On Tue, Mar 25, 2008 at 12:40:48PM +0000, Steffan Davies wrote:
> Jarkko Hietaniemi <[email protected]> wrote at 08:06 on 2008-03-25:
> 
> > Indeed.  I've seen UNIX servers with 1+ year uptime, but sooner or later
> > either a disk crash or a need to patch something urgent brings them down
> > either by accident or by necessity.  VMS takes uptime rather seriously.
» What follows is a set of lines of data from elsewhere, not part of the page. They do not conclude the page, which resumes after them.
(** Once the header is consistent, the payload is an intset exactly when the
    elements it decodes to are strictly increasing. *)
Lemma holds_iff_sorted p l :
  blob_header_ok p -> intrev32ifbe be (is_length (intset_of_blob p)) = zlen l ->
  is_contents (intset_of_blob p) =
    enc_all (Z.to_nat (intrev32ifbe be (is_encoding (intset_of_blob p)))) l ->
  Forall (fun v => in_s (8 * intrev32ifbe be (is_encoding (intset_of_blob p))) v) l ->
  (exists l', l' <> [] /\ blob_holds p l') <-> l <> [] /\ Sorted Z.lt l.
Proof.
  intros [He Esz] Hl Hc HF. split.
  - intros (l' & Hne & R). enough (l' = l) as -> by
      (split; [done|apply StronglySorted_Sorted, (bh_sorted _ _ R)]).
    eapply enc_all_inj; [done|apply (bh_fits _ _ R)|done|]. by rewrite <-Hc, (bh_contents _ _ R).
  - intros [Hne HS]. exists l. split; [done|]. split; try done.
    by apply Sorted_StronglySorted; [intros ???; lia|].
Qed.

Lemma intsetValidate_spec p :
  Forall is_byte p -> intsetLen (intset_of_blob p) <= 2 ^ 31 ->
  exists b, intsetValidateIntegrity p (zlen p) true = Some b /\
    (b = true <-> 8 <= zlen p /\ exists l, l <> [] /\ blob_holds p l).
Proof.
  intros Hp Hcount. unfold intsetValidateIntegrity, INTSET_ENC_INT64, INTSET_ENC_INT32, INTSET_ENC_INT16.
  destruct (Z.ltb_spec (zlen p) 8); [exists false; split; [done|]; split; [done|lia]|].
  cbv zeta. set (s := intset_of_blob p) in *. set (e := intrev32ifbe be (is_encoding s)).
  destruct (negb _) eqn:Ev.
  { exists false. split; [done|]. split; [done|]. intros (_ & l & _ & R).
    pose proof (bh_enc _ _ R) as He. fold s e in He. destruct He as [E|[E|E]]; by rewrite E in Ev. }
  unfold intsetLen in Hcount. set (count := intrev32ifbe be (is_length s)) in *.
  destruct (Z.eqb_spec (8 + count * e) (zlen p)) as [Esz|Esz]; simpl.
  2:{ exists false. split; [done|]. split; [done|]. intros (_ & l & _ & R).
      by destruct (holds_header_ok p l Hp ltac:(lia) R). }
  assert (blob_header_ok p) as Hok by (split; [unfold valid_enc; fold s e; lia|done]).
  destruct (blob_decodes p) as (l & Hl & Hc & HF); [done|lia|done|]. fold s count e in Hl, Hc, HF.
  pose proof (holds_iff_sorted p l Hok Hl Hc HF) as Hiff. setoid_rewrite Hiff.
  destruct Hok as [He _]. fold s e in He.
  destruct l as [|x l]; [rewrite Hl; simpl; exists false; split; [done|]; naive_solver|].
  assert (zlen (x :: l) <= 2 ^ 31) by lia.
  rewrite zlen_cons in *. pose proof (zlen_nonneg l).
  destruct (Z.eqb_spec count 0); [lia|].
  rewrite (get_at s (x :: l) 0 x) by done. simpl.
  destruct (validate_loop_spec s (x :: l) (Z.to_nat (count - 1)) 1 x) as (b & E & Hb);
    [done..|by rewrite zlen_cons|unfold zlen in *; simpl; lia|].
  exists b. split; [done|]. rewrite Hb. simpl. rewrite drop_0. naive_solver lia.
Qed.

(** The loop on an increasing list of more than 2^31 elements: the index of 32
    bits becomes a negative int. *)
Lemma validate_loop_wraps s l n i prev :
  let e := intrev32ifbe be (is_encoding s) in
  valid_enc e -> is_contents s = enc_all (Z.to_nat e) l ->
  Forall (fun v => in_s (8 * e) v) l -> 2 ^ 31 < zlen l ->
  (i + n = length l)%nat -> Z.of_nat i <= 2 ^ 31 -> StronglySorted Z.lt (prev :: drop i l) ->
  intsetValidate_loop n s (Z.of_nat i) prev = None.
Proof.
  intros e He Hc HF Hlen. revert i prev. induction n as [|n IH]; intros i prev Hi Hle HS; [unfold zlen in *; lia|].
  simpl. destruct (decide (Z.of_nat i = 2 ^ 31)) as [->|Hne].
  { change (s32 (2 ^ 31)) with (- 2 ^ 31). unfold _intsetGet, _intsetGetEncoded.
    rewrite !mload_out by lia. by repeat case_match. }
  destruct (lookup_lt_is_Some_2 l i) as [x Hx]; [lia|].
  rewrite sint_small by lia. rewrite (get_at s l i x) by done. simpl.
  rewrite (drop_S _ _ _ Hx) in HS. apply StronglySorted_inv in HS as [HS [Hp _]%Forall_cons].
  rewrite (proj2 (Z.leb_gt _ _)) by done. replace (Z.of_nat i + 1) with (Z.of_nat (S i)) by lia.
  apply IH; [lia|lia|done].
Qed.

Lemma intsetValidate_wraps p l :
  Forall is_byte p -> 8 <= zlen p -> blob_holds p l -> 2 ^ 31 < zlen l ->
  intsetValidateIntegrity p (zlen p) true = None.
Proof.
  intros Hp H8 B Hl. destruct (holds_header_ok p l Hp H8 B) as [_ Esz]. destruct B as [He El Hc HF HS].
  unfold intsetValidateIntegrity, INTSET_ENC_INT64, INTSET_ENC_INT32, INTSET_ENC_INT16.
  rewrite (proj2 (Z.ltb_ge _ _)) by done. cbv zeta.
  destruct (negb (_ || _ || _)) eqn:Ev; [exfalso; destruct He as [E|[E|E]]; by rewrite E in Ev|].
  rewrite (proj2 (Z.eqb_eq _ _) Esz), El. simpl. rewrite (proj2 (Z.eqb_neq _ _)) by lia.
  destruct l as [|x l]; [by apply Z.lt_gt in Hl|].
  rewrite (get_at _ (x :: l) 0 x) by done. simpl.
  apply (validate_loop_wraps _ (x :: l) _ 1 x); try done. unfold zlen in *. simpl in *. lia.
Qed.

End intset.

(** ** Properties *)

(** The operations a client performs on an intset. *)
Inductive intset_op :=
  | IAdd (v : Z)
  | IRemove (v : Z).

Definition op_value (op : intset_op) : Z := match op with IAdd v | IRemove v => v end.

(** What they mean on a set of integers. *)
Definition set_step (S : gset Z) (op : intset_op) : gset Z :=
  match op with IAdd v => {[ v ]} ∪ S | IRemove v => S ∖ {[ v ]} end.

(** The same operations performed by the code. *)
Definition intset_step (be : bool) (fresh : nat -> Z) (s : intset) (op : intset_op) : option intset :=
  match op with
  | IAdd v => fst <$> intsetAdd be fresh s v
  | IRemove v => fst <$> intsetRemove be fresh s v
  end.

Fixpoint intset_run (be : bool) (fresh : nat -> Z) (s : intset) (ops : list intset_op)
    : option intset :=
  match ops with
  | [] => Some s
  | op :: ops => s ← intset_step be fresh s op; intset_run be fresh s ops
  end.

Lemma rep_new be : intset_rep be (intsetNew be) [].
Proof.
  assert (intsetNew be = mk_intset (intrev32ifbe be 2) (intrev32ifbe be (zlen (@nil Z))) []) as ->
    by (by destruct be).
  apply (rep_intro be 2 [] []); [by left|done|done|constructor|constructor].
Qed.

Lemma rep_size_set be s l :
  intset_rep be s l -> size (list_to_set l : gset Z) = length l.
Proof. intros R. apply size_list_to_set, sorted_NoDup, (rep_sorted _ _ _ R). Qed.

Lemma intset_step_rep be fresh s l op :
  intset_rep be s l -> has_room l -> in_s 64 (op_value op) ->
  exists s' l', intset_step be fresh s op = Some s' /\ intset_rep be s' l' /\
    (list_to_set l' : gset Z) = set_step (list_to_set l) op /\ zlen l' <= zlen l + 1.
Proof.
  intros R Hroom Hv. pose proof (rep_size_set _ _ _ R) as Hl. unfold zlen.
  destruct op as [v|v]; simpl in *.
  - destruct (intsetAdd_rep be fresh s l v) as (s' & l' & -> & R' & HS & _); [done..|].
    exists s', l'. split_and!; [done|done|done|].
    rewrite <-Hl, <-(rep_size_set _ _ _ R'), HS, size_union_alt.
    pose proof (size_singleton (C := gset Z) v).
    assert (size (list_to_set l ∖ {[ v ]} : gset Z) <= size (list_to_set l : gset Z))%nat
      by (apply subseteq_size; set_solver). lia.
  - destruct (intsetRemove_rep be fresh s l v) as (s' & l' & -> & R' & HS & _); [done..|].
    exists s', l'. split_and!; [done|done|done|].
    rewrite <-Hl, <-(rep_size_set _ _ _ R'), HS.
    assert (size (list_to_set l ∖ {[ v ]} : gset Z) <= size (list_to_set l : gset Z))%nat
      by (apply subseteq_size; set_solver). lia.
Qed.

(** A two-element block, used to instantiate the theorems. *)
Lemma sample_rep : intset_rep false (mk_intset 2 2 [1; 0; 3; 0]) [1; 3].
Proof.
  apply (rep_intro false 2 [1; 0; 3; 0] [1; 3]); [by left|done|done| |].
  - repeat (apply Forall_cons; split; [vm_compute; split; intros; discriminate || reflexivity|]).
    by apply Forall_nil.
  - repeat constructor; lia.
Qed.

(** C10: any sequence of insertions and deletions performed on a new intset
    succeeds without a memory error, and the block it leaves is well formed
    and holds, in increasing order, exactly the set the sequence denotes,
    whatever the byte order of the host and the content of fresh memory.  The
    number of calls is below 2^29 - 1, so that the bytes of the block can be
    counted in the 32 bits intsetResize uses; [intsetAdd_overflow] is what
    happens beyond. *)
Theorem intset_refines_set be fresh ops :
  Forall (fun op => in_s 64 (op_value op)) ops -> (zlen ops + 1) * 8 < 2 ^ 32 ->
  exists s l, intset_run be fresh (intsetNew be) ops = Some s /\ intset_rep be s l /\
    (list_to_set l : gset Z) = foldl set_step ∅ ops.
Proof.
  intros Hops Hroom.
  enough (forall s l (S : gset Z), intset_rep be s l -> list_to_set l = S ->
    (zlen l + zlen ops + 1) * 8 < 2 ^ 32 ->
    exists s' l', intset_run be fresh s ops = Some s' /\ intset_rep be s' l' /\
      list_to_set l' = foldl set_step S ops) as H.
  { apply (H _ [] ∅ (rep_new be)); done. }
  clear Hroom. induction Hops as [|op ops Hop Hops IH]; intros s l S R HS Hroom.
  { exists s, l. done. }
  rewrite zlen_cons in Hroom. pose proof (zlen_nonneg ops).
  destruct (intset_step_rep be fresh s l op) as (s' & l' & E & R' & HS' & Hz);
    [done|unfold has_room; lia|done|].
  simpl. rewrite E. simpl. apply (IH s' l'); [done|by rewrite HS', HS|lia].
Qed.

Lemma intset_refines_set_witness :
  exists s l, intset_run true (fun _ => 7) (intsetNew true)
      [IAdd 5; IAdd 70000; IRemove 5; IAdd (-3000000000)] = Some s /\ intset_rep true s l /\
    (list_to_set l : gset Z) = foldl set_step ∅ [IAdd 5; IAdd 70000; IRemove 5; IAdd (-3000000000)].
Proof.
  apply intset_refines_set; [|vm_compute; reflexivity].
  repeat (apply Forall_cons; split; [vm_compute; split; intros; discriminate || reflexivity|]).
  apply Forall_nil. exact I.
Defined.

(** A block that holds 2^29 - 1 elements of 8 bytes cannot take another one:
    the size intsetResize computes wraps around to 0, and intsetAdd goes on to
    write outside the block it has left. *)
Theorem intsetAdd_overflow be fresh s l v :
  intset_rep be s l -> intrev32ifbe be (is_encoding s) = INTSET_ENC_INT64 ->
  (zlen l + 1) * 8 = 2 ^ 32 -> v ∉ l -> intsetAdd be fresh s v = None.
Proof. apply intsetAdd_full. Qed.

(** intsetAdd on a well-formed block always succeeds, reports whether the
    value was new, keeps the block well formed (sorted, no duplicates), adds
    exactly the value, and widens the encoding only as far as the value needs. *)
Theorem intsetAdd_correct be fresh s l v :
  intset_rep be s l -> has_room l -> in_s 64 v ->
  exists s' l', intsetAdd be fresh s v = Some (s', bool_decide (v ∉ l)) /\ intset_rep be s' l' /\
    (list_to_set l' : gset Z) = {[ v ]} ∪ list_to_set l /\
    intrev32ifbe be (is_encoding s') =
      Z.max (intrev32ifbe be (is_encoding s)) (if bool_decide (v ∈ l) then 0 else _intsetValueEncoding v).
Proof. apply intsetAdd_rep. Qed.

Lemma intsetAdd_correct_witness :
  exists s' l', intsetAdd false (fun _ => 0) (mk_intset 2 2 [1; 0; 3; 0]) 40000
      = Some (s', bool_decide (40000 ∉ [1; 3])) /\ intset_rep false s' l' /\
    (list_to_set l' : gset Z) = {[ 40000 ]} ∪ list_to_set [1; 3] /\
    intrev32ifbe false (is_encoding s') =
      Z.max (intrev32ifbe false (is_encoding (mk_intset 2 2 [1; 0; 3; 0])))
        (if bool_decide (40000 ∈ [1; 3]) then 0 else _intsetValueEncoding 40000).
Proof.
  apply intsetAdd_correct; [|vm_compute; reflexivity|vm_compute; split; intros; discriminate || reflexivity].
  apply sample_rep.
Defined.

(** intsetRemove on a well-formed block always succeeds, reports whether
    the value was present, removes exactly it and keeps the block well formed
    with the same encoding. *)
Theorem intsetRemove_correct be fresh s l v :
  intset_rep be s l -> in_s 64 v ->
  exists s' l', intsetRemove be fresh s v = Some (s', bool_decide (v ∈ l)) /\ intset_rep be s' l' /\
    (list_to_set l' : gset Z) = list_to_set l ∖ {[ v ]} /\ is_encoding s' = is_encoding s.
Proof. apply intsetRemove_rep. Qed.

Lemma intsetRemove_correct_witness :
  exists s' l', intsetRemove false (fun _ => 0) (mk_intset 2 2 [1; 0; 3; 0]) 1
      = Some (s', bool_decide (1 ∈ [1; 3])) /\ intset_rep false s' l' /\
    (list_to_set l' : gset Z) = list_to_set [1; 3] ∖ {[ 1 ]} /\ is_encoding s' = 2.
Proof.
  apply (intsetRemove_correct false (fun _ => 0) (mk_intset 2 2 [1; 0; 3; 0]) [1; 3]);
    [|vm_compute; split; intros; discriminate || reflexivity].
  apply sample_rep.
Defined.

(** C35: on a well-formed block the binary search behind intsetFind terminates
    with the membership of the value in the set, and intsetGet returns the
    element of a given rank, or nothing past the end. *)
Theorem intset_queries_correct be s l v pos :
  intset_rep be s l -> in_s 64 v -> in_u 32 pos ->
  intsetFind be s v = Some (bool_decide (v ∈ l)) /\
  intsetGet be s pos = Some (l !! Z.to_nat pos).
Proof. intros R Hv Hp. split; [by apply intsetFind_rep|by apply intsetGet_rep]. Qed.

Lemma intset_queries_correct_witness :
  intsetFind false (mk_intset 2 2 [1; 0; 3; 0]) 2 = Some (bool_decide (2 ∈ [1; 3])) /\
  intsetGet false (mk_intset 2 2 [1; 0; 3; 0]) 1 = Some ([1; 3] !! Z.to_nat 1).
Proof.
  apply intset_queries_correct; [|vm_compute; split; intros; discriminate || reflexivity..].
  apply sample_rep.
Defined.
> > (I don't know for certain but I assume that one can patch a cluster one
> > node at a time so that the services of the cluster remain available.)
> 
> Same applies to a cluster of any OS, surely? (With dishonourable exceptions
> for such things as Exchange in which clustering seems to consist of a set
> of mechanisms by which the failure of a single machine can bring about the
> demise of its peers).


If you are revering to "high availability clusters" (such as HP Service
guard, SUN Cluster, or Veritas Cluster), the answer is no. The cluster
itself remains up, but if a node goes down, and a service is running on
such a node, the service "switches" to a different machine. Depending on
the service, this may be noticeble by the client (for stateless protocols
like HTTP, a typical client won't notice, but if you're halfway runing
your two hour SQL query, you will notice this).